*Exercise aim*
Top to bottom, give the entries again exactly as written.

┌──

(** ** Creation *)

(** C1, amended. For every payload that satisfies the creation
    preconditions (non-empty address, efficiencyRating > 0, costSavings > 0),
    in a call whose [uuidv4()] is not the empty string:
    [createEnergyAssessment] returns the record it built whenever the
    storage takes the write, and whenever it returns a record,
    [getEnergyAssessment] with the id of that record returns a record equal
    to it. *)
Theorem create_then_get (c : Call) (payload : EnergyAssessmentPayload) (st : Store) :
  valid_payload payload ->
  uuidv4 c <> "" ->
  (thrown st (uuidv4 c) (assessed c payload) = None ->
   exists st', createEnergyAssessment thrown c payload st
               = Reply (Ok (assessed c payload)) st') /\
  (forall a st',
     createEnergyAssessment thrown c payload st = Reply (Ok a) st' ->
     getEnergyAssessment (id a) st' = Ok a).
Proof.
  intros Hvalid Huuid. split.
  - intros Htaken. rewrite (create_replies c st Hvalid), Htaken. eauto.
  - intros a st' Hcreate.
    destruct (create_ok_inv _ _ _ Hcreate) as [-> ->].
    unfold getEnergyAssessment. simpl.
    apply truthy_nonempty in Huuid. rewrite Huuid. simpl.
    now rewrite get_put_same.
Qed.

└──

*Final answer*
(** ** Creation *)

(** C1, amended. For every payload that satisfies the creation
    preconditions (non-empty address, efficiencyRating > 0, costSavings > 0),
    in a call whose [uuidv4()] is not the empty string:
    [createEnergyAssessment] returns the record it built whenever the
    storage takes the write, and whenever it returns a record,
    [getEnergyAssessment] with the id of that record returns a record equal
    to it. *)
Theorem create_then_get (c : Call) (payload : EnergyAssessmentPayload) (st : Store) :
  valid_payload payload ->
  uuidv4 c <> "" ->
  (thrown st (uuidv4 c) (assessed c payload) = None ->
   exists st', createEnergyAssessment thrown c payload st
               = Reply (Ok (assessed c payload)) st') /\
  (forall a st',
     createEnergyAssessment thrown c payload st = Reply (Ok a) st' ->
     getEnergyAssessment (id a) st' = Ok a).
Proof.
  intros Hvalid Huuid. split.
  - intros Htaken. rewrite (create_replies c st Hvalid), Htaken. eauto.
  - intros a st' Hcreate.
    destruct (create_ok_inv _ _ _ Hcreate) as [-> ->].
    unfold getEnergyAssessment. simpl.
    apply truthy_nonempty in Huuid. rewrite Huuid. simpl.
    now rewrite get_put_same.
Qed.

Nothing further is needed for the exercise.